Crédit photo : ©CEO Afrique / Harley McKenson-Kenguéléwa
« On demande à nos États, qui ne sont pas pollueurs, d’accéder au financement vert. Pourtant, pour y parvenir, il faut présenter un bilan carbone que seules les entreprises peuvent produire. Or nos États ont d’autres priorités : ils ne vont pas taxer les entreprises pour cela. Résultat, ni les États ni les entreprises africaines n’ont accès au financement vert.
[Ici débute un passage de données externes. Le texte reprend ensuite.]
(** * The workshop notebooks: identity setup, bucket setup, workflow DAG,
      feature preprocessing

    The repository is a set of Jupyter notebooks.  Each code cell is a short
    sequence of Python statements run against the kernel's namespace; the
    statements call into boto3, Airflow, the SageMaker SDK and Keras.

    The development has three parts.
    - A small model of what the notebooks use of Python: values, the
      exceptions that occur, the kernel (namespace, printed output, the log
      of requests sent to external services) and a state-and-exception
      monad [py] in which every cell is written statement by statement.
    - The cells of the IAM, bucket and DAG notebooks, in the order of the
      source files.
    - The preprocessing layers the featurization notebook configures, as
      functions on batches.

    External services are not part of the repository.  A request to them is
    answered by a [World]: an arbitrary deterministic state machine.  Airflow's
    task graph is kept in the kernel, because the DAG notebook's purpose is to
    build it. *)

From stdpp Require Import gmap strings list.
From Stdlib Require Import ZArith QArith Qround Qcanon Ascii Lqa Sorted.

Local Close Scope Qc_scope.
Local Close Scope Q_scope.
Local Close Scope Z_scope.
Local Open Scope string_scope.
Local Open Scope list_scope.
Set Warnings "-register-all,-abstract-large-number".

(** ** Python values *)

(** The error a service answers a rejected request with.  botocore raises it
    as [ClientError]; [e.response['Error']['Code']] is [err_code]. *)
Record client_error := {
  err_code : string;
  err_message : string;
  err_operation : string
}.

Inductive value :=
| VNone
| VBool (b : bool)
| VInt (n : Z)
| VStr (s : string)
| VList (vs : list value)
| VDict (kvs : list (string * value))
| VModule (name : string)            (* bound by [import name] *)
| VMember (module name : string)     (* bound by [from module import name] *)
| VObj (handle : string)             (* an object owned by an external library *)
| VDag (dag_id : string) (kwargs : list (string * value))
                                     (* airflow.DAG, with its arguments *)
| VTask (task_id : string)           (* an Airflow operator instance *)
| VExc (e : client_error).           (* the [e] of [except ClientError as e] *)

Inductive exn :=
| NameError (name : string)
| TypeError (what : string)
| KeyError (key : string)
| IndexError (what : string)
| AttributeError (attr : string)
| SyntaxError (msg : string)
| UsageError (msg : string)          (* raised by IPython magics *)
| AirflowException (msg : string)
| ClientError (e : client_error).

Inductive result (A : Type) :=
| Done (a : A)
| Raise (e : exn).
Arguments Done {A} a.
Arguments Raise {A} e.

(** ** External services *)

Inductive request :=
| Call (callee : value) (args : list value) (kwargs : list (string * value))
| Invoke (receiver : value) (method : string)
         (args : list value) (kwargs : list (string * value))
| GetAttr (receiver : value) (attr : string).

(** A request reaches the service and is either answered or rejected with an
    error code.  Failures that keep a request from reaching the service (no
    credentials, no network) are outside the model. *)
Inductive outcome :=
| Returned (v : value)
| Rejected (e : client_error).

Class World := {
  wstate : Type;
  serve : request → wstate → outcome * wstate;
  (* the text of a value that is not a string, as [str] and [print] give it *)
  repr : value → string;
  json_dumps : value → string
}.

(** ** Airflow's task graph *)

Record task := {
  task_operator : string;                 (* the operator class *)
  task_kwargs : list (string * value)     (* the constructor's keywords *)
}.

Record airflow := {
  dags : gset string;
  tasks : gmap string task;               (* by task_id *)
  edges : gset (string * string)          (* (upstream, downstream) *)
}.

Definition no_airflow : airflow :=
  {| dags := ∅; tasks := ∅; edges := ∅ |}.

(** ** The kernel *)

Inductive event :=
| Requested (r : request) (o : outcome)
| Shell (command : string).

Record kernel `{World} := {
  ns : gmap string value;        (* the interactive namespace *)
  out : list string;             (* lines printed so far *)
  log : list event;              (* requests to external services, in order *)
  flow : airflow;
  stored : gmap string value;    (* IPython's %store *)
  world : wstate
}.

Definition fresh_kernel `{World} (w : wstate) : kernel :=
  {| ns := ∅; out := []; log := []; flow := no_airflow; stored := ∅; world := w |}.

Section Python.
Context `{World}.

Definition py (A : Type) : Type := kernel → result A * kernel.

Definition unit_py {A} (a : A) : py A := λ k, (Done a, k).

Definition bind_py {A B} (c : py A) (f : A → py B) : py B :=
  λ k, match c k with
       | (Done a, k') => f a k'
       | (Raise e, k') => (Raise e, k')
       end.

Definition raise {A} (e : exn) : py A := λ k, (Raise e, k).

#[export] Instance py_ret : MRet py := @unit_py.
#[export] Instance py_bind : MBind py := λ A B f c, bind_py c f.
Ils se retrouvent entre le marteau et l’enclume ». Cette déclaration, formulée par SM Georges Des Victoires Abada, président du Poul des investisseurs africains (PIA), avec une lucidité désarmante lors du Forum Investir en Afrique organisé le 29 avril dernier par L’Opinion et le Cian au Novotel Paris Tour Eiffel, résume à elle seule le paradoxe africain face à la transition durable. Au cours de l’atelier intitulé "Durabilité : la sustainability doit-elle être différente sur le continent africain ?", plusieurs experts — banquiers du développement, investisseurs et représentants institutionnels — ont confronté leurs visions sur un enjeu devenu central : comment concilier ambitions de croissance et impératifs de durabilité imposés par les standards internationaux.
La durabilité, concept désormais au cœur de toutes les politiques économiques et environnementales, ne se limite plus à la seule protection de la planète. Elle englobe un triptyque : croissance économique, inclusion sociale et préservation des ressources naturelles. Héritée du développement durable, la notion de sustainability s’est technicisée : elle s’évalue désormais à travers des cadres normatifs exigeants – la CSRD (Corporate Sustainability Reporting Directive), la taxonomie européenne ou encore les obligations de transparence en matière d’ESG (environnement, social et gouvernance). Ces dispositifs visent à orienter les flux financiers vers les projets respectueux du climat, mais leur complexité rend leur appropriation difficile pour les économies émergentes. « Les déchets représentent une véritable richesse. Ils peuvent être transformés en engrais pour l’agriculture, en énergie renouvelable ou en matériaux de construction. Ce que l’on considère souvent comme une simple "poubelle" a en réalité beaucoup de valeur. Pour exploiter pleinement ce potentiel, il est nécessaire que assurances, banques et volonté politique travaillent de concert » fait valoir SM Georges Des Victoires Abada.